• WORK ITEM: Which lines below fall between the one containing "Module CsvStore." and the one containing "list of collaborator"? Repeat them exactly, counting both of those lines, and add nothing else.

Stored data
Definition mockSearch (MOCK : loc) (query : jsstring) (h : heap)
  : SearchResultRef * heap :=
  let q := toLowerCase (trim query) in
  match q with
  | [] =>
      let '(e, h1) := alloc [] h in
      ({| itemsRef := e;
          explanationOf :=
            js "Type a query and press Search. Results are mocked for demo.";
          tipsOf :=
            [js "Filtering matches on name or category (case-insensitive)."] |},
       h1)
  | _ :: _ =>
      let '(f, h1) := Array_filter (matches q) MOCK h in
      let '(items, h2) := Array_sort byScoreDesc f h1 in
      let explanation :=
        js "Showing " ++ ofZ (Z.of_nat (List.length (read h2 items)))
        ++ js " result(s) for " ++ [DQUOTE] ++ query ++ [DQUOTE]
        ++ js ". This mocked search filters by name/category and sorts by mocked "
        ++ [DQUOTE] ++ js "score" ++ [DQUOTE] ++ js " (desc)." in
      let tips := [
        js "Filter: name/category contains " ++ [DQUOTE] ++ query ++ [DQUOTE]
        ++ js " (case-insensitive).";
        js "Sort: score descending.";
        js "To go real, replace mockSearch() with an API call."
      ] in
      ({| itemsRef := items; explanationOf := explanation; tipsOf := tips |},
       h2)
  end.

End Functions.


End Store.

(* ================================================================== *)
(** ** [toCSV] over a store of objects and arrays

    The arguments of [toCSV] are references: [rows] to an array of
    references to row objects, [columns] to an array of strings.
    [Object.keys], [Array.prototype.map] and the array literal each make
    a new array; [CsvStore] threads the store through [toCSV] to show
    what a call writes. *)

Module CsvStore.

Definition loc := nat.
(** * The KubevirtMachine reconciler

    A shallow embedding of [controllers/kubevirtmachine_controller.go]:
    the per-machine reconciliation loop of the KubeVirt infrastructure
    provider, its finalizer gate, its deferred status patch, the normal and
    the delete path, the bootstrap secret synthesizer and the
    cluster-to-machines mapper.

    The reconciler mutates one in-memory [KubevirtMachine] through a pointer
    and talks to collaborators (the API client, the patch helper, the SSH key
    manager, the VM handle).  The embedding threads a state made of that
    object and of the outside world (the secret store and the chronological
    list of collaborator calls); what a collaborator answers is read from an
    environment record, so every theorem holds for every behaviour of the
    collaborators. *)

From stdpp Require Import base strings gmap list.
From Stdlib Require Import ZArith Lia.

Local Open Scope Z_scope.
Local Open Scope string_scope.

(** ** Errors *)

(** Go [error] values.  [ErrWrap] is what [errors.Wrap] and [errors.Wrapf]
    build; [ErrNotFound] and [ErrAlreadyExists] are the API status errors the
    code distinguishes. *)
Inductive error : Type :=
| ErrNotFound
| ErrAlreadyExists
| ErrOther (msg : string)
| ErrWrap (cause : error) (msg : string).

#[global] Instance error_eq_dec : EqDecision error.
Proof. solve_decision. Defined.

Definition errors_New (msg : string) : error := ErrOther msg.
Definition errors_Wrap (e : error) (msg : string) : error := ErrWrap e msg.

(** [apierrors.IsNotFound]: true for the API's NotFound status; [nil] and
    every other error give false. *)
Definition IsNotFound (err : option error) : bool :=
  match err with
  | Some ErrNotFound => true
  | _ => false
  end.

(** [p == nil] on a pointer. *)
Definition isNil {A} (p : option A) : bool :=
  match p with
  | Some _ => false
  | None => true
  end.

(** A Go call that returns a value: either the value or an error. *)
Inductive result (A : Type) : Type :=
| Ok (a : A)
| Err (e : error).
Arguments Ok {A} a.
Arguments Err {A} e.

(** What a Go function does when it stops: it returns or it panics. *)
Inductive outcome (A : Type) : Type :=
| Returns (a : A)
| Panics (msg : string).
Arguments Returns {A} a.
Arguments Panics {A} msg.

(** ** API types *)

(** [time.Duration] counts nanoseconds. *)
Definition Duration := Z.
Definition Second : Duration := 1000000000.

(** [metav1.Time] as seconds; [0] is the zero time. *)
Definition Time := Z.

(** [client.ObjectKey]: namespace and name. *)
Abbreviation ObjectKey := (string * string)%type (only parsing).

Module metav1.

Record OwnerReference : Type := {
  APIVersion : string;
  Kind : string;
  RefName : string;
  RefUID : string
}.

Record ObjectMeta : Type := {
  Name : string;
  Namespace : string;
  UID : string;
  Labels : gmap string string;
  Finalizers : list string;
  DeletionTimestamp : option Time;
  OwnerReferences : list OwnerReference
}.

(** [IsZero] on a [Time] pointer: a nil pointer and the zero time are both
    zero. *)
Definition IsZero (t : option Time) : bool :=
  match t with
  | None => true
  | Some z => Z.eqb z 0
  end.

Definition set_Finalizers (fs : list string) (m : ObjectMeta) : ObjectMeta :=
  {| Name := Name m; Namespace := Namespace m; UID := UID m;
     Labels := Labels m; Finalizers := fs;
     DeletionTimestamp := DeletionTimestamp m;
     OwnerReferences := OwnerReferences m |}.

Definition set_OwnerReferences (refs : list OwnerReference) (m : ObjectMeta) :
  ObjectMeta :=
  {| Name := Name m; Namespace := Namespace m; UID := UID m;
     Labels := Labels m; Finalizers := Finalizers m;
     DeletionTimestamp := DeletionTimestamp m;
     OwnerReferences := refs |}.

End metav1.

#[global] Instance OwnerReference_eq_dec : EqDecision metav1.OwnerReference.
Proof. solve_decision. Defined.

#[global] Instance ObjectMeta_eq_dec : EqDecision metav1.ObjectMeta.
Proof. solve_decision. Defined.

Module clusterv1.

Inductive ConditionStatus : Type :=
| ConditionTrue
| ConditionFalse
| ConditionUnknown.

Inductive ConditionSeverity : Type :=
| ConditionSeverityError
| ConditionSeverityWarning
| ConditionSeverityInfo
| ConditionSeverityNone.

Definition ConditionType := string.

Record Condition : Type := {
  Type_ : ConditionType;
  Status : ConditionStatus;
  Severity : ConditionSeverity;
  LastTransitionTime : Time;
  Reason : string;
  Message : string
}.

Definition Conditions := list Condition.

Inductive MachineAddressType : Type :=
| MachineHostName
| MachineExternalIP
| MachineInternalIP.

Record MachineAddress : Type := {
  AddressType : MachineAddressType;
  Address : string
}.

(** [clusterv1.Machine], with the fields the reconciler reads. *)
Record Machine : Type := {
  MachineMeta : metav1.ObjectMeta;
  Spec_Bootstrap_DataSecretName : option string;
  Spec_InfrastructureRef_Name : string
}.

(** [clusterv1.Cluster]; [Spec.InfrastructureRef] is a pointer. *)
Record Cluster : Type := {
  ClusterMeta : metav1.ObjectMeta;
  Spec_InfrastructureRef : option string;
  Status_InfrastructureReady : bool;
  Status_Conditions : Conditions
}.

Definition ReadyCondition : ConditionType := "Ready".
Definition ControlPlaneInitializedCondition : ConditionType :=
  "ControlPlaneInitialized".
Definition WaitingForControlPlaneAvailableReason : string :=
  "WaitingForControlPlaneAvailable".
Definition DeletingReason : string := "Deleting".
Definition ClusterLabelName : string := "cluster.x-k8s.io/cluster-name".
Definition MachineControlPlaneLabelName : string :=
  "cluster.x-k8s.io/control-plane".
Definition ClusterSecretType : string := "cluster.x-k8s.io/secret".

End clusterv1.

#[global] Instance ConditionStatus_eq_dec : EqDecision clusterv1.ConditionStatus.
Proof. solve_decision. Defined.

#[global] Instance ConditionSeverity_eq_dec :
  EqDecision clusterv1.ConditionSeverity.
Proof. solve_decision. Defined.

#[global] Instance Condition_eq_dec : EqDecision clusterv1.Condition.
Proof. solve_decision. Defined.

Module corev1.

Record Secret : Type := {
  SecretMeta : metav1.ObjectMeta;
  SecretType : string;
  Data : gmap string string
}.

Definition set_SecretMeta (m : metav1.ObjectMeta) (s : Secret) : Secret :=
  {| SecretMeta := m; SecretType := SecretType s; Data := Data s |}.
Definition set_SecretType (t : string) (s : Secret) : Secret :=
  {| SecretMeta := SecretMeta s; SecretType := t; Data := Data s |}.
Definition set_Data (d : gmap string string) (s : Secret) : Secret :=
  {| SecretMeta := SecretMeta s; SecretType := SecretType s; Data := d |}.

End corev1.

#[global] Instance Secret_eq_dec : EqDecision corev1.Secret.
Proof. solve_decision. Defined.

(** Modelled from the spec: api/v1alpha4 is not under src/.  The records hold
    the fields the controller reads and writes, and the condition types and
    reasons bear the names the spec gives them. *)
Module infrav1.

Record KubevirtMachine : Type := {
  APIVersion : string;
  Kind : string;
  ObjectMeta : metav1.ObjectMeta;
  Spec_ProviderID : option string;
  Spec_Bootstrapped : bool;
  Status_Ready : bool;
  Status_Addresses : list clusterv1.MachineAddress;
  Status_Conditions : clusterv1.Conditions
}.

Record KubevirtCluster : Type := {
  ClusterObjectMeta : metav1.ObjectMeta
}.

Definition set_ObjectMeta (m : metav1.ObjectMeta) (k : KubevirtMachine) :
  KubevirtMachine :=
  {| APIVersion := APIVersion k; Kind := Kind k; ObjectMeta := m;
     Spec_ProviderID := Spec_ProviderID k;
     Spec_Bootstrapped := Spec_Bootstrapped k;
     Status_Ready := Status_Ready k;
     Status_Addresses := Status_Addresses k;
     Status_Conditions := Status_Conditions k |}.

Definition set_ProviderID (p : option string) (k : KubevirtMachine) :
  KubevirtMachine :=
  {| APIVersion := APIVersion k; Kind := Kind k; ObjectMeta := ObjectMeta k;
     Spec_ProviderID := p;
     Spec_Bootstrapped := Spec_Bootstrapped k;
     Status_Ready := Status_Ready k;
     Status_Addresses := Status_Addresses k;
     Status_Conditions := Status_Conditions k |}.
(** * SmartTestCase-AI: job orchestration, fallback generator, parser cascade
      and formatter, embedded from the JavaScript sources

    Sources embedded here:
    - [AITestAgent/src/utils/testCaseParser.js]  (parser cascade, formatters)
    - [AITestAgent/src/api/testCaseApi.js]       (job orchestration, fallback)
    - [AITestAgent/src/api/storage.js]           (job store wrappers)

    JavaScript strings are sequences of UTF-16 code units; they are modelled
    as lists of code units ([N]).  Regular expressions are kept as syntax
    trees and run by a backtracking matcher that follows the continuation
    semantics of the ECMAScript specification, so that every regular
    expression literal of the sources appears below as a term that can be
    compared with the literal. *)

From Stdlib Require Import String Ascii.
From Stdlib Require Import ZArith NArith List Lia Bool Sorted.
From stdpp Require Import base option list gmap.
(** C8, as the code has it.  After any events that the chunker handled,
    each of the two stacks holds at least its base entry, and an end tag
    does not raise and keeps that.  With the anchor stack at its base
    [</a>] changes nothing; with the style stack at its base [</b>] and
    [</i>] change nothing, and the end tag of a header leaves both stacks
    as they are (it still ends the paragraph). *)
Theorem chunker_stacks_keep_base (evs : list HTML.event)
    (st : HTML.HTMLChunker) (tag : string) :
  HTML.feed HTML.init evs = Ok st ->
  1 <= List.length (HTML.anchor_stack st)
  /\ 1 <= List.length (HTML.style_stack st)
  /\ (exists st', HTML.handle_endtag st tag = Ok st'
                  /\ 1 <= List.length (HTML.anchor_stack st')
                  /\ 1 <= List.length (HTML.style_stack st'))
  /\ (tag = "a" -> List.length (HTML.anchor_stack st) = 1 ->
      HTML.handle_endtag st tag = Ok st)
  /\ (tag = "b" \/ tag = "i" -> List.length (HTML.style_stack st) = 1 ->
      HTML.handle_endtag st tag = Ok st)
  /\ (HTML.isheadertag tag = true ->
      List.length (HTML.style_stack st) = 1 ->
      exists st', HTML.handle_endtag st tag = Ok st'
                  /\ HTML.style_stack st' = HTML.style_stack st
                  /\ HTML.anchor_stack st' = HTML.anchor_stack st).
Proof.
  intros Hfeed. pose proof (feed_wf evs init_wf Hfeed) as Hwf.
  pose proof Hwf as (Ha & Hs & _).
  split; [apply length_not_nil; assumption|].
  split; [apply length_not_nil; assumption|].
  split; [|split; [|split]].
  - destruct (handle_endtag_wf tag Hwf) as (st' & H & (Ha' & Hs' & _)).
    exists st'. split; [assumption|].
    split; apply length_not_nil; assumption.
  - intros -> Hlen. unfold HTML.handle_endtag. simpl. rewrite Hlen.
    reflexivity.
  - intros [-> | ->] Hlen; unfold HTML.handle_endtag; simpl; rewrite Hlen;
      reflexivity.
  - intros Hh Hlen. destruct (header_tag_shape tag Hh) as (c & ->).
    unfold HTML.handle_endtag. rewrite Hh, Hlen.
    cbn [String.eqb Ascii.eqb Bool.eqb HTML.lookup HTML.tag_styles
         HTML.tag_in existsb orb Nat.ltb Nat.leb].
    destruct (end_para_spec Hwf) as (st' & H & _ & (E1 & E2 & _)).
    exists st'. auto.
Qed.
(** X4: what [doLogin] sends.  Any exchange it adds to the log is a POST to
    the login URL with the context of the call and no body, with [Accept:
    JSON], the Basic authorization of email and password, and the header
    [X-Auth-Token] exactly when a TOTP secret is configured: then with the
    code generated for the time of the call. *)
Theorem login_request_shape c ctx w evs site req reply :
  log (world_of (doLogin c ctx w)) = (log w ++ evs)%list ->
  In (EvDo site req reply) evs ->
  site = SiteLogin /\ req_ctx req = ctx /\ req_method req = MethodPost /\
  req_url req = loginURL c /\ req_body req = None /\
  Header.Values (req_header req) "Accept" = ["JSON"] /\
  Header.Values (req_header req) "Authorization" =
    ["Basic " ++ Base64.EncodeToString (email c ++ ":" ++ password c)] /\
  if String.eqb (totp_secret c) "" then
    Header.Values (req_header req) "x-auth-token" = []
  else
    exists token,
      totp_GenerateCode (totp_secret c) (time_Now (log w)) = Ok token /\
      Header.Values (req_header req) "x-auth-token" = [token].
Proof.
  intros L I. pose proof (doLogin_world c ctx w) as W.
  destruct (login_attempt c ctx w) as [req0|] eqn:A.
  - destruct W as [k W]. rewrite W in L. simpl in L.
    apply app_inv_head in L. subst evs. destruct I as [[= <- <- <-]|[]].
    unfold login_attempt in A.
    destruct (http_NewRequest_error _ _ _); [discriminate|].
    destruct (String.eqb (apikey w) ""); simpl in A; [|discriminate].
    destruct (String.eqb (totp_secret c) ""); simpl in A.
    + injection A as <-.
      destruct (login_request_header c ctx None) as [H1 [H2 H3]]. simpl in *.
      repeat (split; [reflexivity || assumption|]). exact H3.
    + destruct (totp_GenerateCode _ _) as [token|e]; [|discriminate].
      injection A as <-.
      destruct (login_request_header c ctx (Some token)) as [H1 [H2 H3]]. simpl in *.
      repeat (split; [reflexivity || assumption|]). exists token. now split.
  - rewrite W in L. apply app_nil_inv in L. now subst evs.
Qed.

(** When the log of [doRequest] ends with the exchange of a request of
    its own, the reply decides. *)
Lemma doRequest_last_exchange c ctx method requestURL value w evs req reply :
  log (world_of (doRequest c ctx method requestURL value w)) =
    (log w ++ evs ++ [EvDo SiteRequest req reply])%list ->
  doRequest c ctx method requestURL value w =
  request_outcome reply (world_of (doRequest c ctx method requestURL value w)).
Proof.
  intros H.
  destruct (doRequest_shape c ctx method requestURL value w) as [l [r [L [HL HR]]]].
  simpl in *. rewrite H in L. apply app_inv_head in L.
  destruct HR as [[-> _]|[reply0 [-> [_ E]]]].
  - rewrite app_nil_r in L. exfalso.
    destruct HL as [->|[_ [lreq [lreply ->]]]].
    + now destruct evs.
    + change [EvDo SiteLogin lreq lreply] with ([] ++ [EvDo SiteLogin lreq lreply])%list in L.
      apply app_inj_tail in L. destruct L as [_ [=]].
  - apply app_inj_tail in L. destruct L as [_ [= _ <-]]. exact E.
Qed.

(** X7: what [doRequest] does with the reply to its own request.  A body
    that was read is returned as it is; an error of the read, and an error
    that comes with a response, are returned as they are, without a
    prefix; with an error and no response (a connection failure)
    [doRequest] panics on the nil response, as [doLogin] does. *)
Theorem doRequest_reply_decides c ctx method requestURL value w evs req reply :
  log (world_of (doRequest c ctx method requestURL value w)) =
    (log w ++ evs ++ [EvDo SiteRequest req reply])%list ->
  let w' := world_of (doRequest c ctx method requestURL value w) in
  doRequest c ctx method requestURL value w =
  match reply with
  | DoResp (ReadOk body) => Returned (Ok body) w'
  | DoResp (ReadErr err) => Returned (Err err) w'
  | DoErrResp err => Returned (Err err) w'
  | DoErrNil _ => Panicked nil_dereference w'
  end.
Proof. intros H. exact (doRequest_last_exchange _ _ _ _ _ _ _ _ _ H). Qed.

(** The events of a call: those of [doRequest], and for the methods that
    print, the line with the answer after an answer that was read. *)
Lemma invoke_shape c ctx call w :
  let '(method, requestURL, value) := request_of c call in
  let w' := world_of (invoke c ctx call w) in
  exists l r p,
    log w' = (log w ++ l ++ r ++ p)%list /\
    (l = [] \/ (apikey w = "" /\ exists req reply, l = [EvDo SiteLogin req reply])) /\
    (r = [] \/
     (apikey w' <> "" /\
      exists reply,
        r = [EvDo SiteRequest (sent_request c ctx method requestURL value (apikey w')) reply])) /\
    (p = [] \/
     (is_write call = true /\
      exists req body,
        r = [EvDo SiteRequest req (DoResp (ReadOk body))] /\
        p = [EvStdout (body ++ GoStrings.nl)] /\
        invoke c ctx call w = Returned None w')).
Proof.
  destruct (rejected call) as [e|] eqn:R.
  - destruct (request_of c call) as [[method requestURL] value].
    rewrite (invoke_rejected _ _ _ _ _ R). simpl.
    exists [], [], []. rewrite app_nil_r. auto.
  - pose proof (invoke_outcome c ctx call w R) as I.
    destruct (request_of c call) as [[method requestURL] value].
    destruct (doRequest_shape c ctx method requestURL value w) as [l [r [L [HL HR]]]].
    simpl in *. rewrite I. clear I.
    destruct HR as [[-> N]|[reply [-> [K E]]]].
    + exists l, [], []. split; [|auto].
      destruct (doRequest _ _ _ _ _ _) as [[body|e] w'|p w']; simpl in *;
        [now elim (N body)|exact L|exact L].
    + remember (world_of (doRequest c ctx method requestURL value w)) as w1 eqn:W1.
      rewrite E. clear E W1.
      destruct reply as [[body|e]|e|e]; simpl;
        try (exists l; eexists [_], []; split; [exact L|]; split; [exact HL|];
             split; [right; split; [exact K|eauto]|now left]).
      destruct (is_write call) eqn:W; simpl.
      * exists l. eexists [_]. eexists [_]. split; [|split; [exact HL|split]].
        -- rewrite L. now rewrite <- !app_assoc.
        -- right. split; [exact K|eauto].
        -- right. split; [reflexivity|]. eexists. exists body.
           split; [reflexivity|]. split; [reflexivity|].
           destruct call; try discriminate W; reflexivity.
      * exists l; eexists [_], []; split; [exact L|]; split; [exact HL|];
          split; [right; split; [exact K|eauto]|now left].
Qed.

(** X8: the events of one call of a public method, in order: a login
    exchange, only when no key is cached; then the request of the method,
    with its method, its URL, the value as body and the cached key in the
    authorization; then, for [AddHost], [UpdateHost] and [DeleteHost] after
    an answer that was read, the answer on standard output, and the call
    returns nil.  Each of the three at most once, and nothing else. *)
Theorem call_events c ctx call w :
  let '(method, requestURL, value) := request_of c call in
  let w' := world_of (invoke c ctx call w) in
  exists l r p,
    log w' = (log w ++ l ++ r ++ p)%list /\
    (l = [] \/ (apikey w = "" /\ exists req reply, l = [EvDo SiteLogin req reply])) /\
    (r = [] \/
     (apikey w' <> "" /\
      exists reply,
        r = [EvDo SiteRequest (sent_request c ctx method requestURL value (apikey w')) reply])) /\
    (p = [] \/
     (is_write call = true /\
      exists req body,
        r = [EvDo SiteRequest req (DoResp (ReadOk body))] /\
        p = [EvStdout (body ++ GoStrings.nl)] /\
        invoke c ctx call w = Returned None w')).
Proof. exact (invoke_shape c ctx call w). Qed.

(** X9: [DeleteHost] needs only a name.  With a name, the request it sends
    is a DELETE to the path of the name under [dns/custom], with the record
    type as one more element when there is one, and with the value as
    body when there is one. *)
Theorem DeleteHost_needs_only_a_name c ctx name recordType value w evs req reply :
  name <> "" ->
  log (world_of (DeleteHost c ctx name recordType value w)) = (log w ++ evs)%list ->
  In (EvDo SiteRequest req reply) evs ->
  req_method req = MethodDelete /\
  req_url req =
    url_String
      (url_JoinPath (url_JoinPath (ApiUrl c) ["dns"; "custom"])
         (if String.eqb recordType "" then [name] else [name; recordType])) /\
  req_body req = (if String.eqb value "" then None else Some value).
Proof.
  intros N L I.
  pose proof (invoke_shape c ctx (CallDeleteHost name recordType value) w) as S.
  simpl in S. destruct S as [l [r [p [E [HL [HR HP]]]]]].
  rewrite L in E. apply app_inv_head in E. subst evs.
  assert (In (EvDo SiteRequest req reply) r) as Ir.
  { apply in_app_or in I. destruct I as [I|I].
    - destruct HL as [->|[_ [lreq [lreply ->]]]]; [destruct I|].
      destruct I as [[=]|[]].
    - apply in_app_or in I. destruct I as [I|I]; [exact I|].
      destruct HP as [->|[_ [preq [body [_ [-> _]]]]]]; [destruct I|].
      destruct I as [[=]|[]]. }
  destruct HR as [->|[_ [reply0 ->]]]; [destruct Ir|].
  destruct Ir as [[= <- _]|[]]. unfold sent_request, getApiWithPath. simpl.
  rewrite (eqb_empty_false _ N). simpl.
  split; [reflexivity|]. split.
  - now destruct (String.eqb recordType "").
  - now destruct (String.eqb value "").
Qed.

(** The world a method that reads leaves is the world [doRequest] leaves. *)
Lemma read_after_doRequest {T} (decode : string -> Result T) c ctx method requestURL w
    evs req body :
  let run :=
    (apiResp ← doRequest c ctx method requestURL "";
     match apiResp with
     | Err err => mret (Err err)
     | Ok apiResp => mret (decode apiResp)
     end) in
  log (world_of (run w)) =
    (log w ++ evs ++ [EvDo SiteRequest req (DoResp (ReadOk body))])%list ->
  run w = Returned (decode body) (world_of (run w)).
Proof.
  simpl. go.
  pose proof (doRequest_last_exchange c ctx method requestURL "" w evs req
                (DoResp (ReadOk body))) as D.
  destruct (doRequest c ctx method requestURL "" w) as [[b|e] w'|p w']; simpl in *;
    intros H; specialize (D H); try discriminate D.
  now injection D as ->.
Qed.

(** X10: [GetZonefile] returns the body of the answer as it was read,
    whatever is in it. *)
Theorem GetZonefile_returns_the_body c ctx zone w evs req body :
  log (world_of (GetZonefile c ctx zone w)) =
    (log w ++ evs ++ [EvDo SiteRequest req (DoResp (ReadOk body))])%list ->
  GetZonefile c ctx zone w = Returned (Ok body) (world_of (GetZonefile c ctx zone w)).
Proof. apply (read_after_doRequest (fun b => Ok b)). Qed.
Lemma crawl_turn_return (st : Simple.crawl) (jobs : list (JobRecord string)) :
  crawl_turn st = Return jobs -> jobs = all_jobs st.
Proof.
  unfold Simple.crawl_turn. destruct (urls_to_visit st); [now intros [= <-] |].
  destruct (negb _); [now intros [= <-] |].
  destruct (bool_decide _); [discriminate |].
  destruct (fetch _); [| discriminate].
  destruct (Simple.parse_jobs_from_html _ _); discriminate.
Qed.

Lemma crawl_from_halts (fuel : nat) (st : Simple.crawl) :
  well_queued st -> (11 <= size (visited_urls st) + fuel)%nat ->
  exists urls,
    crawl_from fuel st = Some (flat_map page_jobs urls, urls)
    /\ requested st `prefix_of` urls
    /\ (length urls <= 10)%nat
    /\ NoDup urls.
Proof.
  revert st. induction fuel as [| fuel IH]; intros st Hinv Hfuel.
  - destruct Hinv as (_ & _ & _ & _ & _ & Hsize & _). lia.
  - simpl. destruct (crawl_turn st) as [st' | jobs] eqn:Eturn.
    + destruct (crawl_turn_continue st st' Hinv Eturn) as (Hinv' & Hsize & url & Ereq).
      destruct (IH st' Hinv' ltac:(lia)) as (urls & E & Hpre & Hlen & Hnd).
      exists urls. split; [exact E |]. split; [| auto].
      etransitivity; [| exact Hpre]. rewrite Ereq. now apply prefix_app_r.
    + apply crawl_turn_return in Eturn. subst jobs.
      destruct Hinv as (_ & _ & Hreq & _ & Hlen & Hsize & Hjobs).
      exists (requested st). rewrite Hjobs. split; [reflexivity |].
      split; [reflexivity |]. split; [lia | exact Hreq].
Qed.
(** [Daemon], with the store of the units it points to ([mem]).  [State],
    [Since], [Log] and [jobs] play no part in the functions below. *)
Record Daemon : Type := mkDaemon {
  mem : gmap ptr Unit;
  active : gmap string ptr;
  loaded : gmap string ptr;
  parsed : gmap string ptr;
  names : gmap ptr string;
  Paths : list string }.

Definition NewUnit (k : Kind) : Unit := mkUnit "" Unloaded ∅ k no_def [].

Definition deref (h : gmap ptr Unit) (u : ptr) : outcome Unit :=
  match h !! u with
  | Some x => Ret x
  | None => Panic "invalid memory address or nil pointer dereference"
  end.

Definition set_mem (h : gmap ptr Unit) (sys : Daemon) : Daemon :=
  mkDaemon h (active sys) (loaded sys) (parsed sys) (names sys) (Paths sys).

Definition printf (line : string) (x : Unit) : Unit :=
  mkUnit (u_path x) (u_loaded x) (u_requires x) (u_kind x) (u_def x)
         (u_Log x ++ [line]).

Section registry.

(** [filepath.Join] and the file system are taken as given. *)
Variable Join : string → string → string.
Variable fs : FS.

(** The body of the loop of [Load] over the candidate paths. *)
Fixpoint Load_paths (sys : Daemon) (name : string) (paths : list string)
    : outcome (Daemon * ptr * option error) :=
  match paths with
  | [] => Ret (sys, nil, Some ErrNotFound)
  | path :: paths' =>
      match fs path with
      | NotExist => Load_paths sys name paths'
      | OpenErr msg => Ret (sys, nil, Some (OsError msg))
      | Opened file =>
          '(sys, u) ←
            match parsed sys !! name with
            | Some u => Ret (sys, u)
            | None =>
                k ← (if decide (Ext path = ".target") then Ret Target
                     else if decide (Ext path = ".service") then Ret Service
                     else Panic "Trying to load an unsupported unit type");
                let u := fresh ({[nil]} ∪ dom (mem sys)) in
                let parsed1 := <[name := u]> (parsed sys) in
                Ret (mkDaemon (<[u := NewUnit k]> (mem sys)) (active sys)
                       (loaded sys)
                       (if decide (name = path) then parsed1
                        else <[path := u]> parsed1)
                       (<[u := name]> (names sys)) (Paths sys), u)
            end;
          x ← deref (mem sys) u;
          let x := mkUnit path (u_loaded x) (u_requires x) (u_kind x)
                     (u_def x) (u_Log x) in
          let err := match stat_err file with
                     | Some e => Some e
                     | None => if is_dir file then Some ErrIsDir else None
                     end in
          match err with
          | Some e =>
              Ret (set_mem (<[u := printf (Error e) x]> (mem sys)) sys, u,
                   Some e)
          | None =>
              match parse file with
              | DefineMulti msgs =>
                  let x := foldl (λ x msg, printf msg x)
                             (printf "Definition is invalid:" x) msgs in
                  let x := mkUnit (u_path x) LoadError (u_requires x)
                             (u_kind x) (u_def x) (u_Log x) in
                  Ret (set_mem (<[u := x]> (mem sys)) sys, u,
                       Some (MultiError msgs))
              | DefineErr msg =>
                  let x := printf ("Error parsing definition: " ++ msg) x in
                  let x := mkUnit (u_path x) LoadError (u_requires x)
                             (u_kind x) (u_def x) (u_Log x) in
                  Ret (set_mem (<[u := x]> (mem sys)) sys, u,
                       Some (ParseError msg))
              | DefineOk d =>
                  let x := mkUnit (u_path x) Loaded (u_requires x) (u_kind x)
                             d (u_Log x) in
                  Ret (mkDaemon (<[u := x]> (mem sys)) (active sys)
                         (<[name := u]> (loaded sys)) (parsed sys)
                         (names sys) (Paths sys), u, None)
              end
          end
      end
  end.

• TASK RESPONSE:
Module CsvStore.

Definition loc := nat.
(** * The KubevirtMachine reconciler

    A shallow embedding of [controllers/kubevirtmachine_controller.go]:
    the per-machine reconciliation loop of the KubeVirt infrastructure
    provider, its finalizer gate, its deferred status patch, the normal and
    the delete path, the bootstrap secret synthesizer and the
    cluster-to-machines mapper.

    The reconciler mutates one in-memory [KubevirtMachine] through a pointer
    and talks to collaborators (the API client, the patch helper, the SSH key
    manager, the VM handle).  The embedding threads a state made of that
    object and of the outside world (the secret store and the chronological
    list of collaborator calls); what a collaborator answers is read from an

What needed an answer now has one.